■ Study material:
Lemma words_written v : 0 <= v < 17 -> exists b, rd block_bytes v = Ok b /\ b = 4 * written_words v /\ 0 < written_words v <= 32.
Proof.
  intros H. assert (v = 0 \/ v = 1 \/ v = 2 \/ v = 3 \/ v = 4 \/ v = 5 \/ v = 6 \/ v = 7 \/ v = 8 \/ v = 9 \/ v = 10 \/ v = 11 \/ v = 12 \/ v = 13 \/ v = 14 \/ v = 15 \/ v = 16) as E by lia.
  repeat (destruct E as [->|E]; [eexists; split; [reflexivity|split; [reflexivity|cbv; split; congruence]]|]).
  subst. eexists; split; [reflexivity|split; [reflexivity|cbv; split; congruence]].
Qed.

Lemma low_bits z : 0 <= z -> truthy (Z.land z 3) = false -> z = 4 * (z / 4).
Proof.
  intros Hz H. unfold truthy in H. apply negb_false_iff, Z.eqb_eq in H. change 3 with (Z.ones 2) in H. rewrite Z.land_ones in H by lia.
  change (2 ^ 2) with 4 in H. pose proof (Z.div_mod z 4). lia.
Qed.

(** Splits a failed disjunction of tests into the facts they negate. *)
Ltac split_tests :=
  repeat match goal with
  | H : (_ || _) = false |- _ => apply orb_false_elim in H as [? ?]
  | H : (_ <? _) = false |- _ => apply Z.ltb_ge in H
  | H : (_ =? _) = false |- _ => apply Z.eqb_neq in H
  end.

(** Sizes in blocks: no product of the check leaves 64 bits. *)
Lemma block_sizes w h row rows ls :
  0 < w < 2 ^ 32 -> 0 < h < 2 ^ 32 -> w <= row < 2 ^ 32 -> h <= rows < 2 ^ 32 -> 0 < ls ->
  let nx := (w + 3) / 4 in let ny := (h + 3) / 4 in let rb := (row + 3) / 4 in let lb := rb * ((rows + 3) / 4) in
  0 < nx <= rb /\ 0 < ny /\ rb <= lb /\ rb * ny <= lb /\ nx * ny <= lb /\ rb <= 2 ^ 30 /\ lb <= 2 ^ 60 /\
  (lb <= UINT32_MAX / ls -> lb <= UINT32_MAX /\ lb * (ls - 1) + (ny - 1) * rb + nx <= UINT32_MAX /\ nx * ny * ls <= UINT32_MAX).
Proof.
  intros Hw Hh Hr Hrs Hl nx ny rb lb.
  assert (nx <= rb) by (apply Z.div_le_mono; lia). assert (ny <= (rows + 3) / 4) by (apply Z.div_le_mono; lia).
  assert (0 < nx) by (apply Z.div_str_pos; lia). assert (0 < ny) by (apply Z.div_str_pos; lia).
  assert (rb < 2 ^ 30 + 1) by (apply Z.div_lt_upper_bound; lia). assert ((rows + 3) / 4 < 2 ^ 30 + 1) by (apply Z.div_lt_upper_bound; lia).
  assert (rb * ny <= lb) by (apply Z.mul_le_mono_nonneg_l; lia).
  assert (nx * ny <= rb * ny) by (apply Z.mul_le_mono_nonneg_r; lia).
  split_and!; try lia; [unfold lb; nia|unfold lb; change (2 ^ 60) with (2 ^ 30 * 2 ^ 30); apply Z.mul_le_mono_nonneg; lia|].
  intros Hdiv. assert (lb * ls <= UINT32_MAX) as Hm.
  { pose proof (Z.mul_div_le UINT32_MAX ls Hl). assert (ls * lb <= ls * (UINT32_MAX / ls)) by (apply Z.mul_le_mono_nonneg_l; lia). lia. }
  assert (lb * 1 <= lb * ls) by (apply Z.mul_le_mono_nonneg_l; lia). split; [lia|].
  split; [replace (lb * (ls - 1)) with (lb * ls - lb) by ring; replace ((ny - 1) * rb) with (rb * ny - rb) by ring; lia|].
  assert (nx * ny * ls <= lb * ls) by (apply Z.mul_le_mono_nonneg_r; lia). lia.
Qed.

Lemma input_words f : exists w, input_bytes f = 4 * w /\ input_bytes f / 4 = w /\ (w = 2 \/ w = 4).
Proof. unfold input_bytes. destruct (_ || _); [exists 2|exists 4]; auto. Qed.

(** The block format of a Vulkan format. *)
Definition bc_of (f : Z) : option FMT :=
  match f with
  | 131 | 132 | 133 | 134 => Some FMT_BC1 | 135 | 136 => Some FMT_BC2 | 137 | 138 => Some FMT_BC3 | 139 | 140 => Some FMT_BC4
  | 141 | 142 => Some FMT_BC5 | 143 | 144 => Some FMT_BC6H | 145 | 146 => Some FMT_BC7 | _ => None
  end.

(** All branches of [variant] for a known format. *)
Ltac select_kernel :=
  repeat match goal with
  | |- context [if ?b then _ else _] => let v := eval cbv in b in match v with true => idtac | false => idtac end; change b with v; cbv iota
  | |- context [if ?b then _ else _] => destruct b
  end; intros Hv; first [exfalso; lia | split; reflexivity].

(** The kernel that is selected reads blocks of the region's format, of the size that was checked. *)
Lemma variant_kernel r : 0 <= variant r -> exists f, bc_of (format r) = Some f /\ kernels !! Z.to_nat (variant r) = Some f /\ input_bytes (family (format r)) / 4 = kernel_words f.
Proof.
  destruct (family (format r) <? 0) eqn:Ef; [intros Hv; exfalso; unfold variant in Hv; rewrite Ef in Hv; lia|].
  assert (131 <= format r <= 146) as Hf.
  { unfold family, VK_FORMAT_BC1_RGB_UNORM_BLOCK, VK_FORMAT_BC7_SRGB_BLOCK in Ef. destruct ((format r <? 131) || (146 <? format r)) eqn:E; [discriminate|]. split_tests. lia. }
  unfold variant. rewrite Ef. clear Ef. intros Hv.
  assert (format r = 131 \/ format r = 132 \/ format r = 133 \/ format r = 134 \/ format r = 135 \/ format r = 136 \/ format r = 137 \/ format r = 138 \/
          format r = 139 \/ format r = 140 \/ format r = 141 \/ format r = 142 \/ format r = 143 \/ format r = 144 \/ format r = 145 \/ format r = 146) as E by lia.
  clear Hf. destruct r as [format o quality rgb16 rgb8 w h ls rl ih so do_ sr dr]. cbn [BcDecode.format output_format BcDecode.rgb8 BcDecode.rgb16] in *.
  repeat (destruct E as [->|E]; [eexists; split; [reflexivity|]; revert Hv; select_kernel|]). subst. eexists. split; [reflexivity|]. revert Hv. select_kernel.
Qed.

■ Exercise: Pick out each line above that includes "then" and show it.

■ Task solution:
  | |- context [if ?b then _ else _] => let v := eval cbv in b in match v with true => idtac | false => idtac end; change b with v; cbv iota
  | |- context [if ?b then _ else _] => destruct b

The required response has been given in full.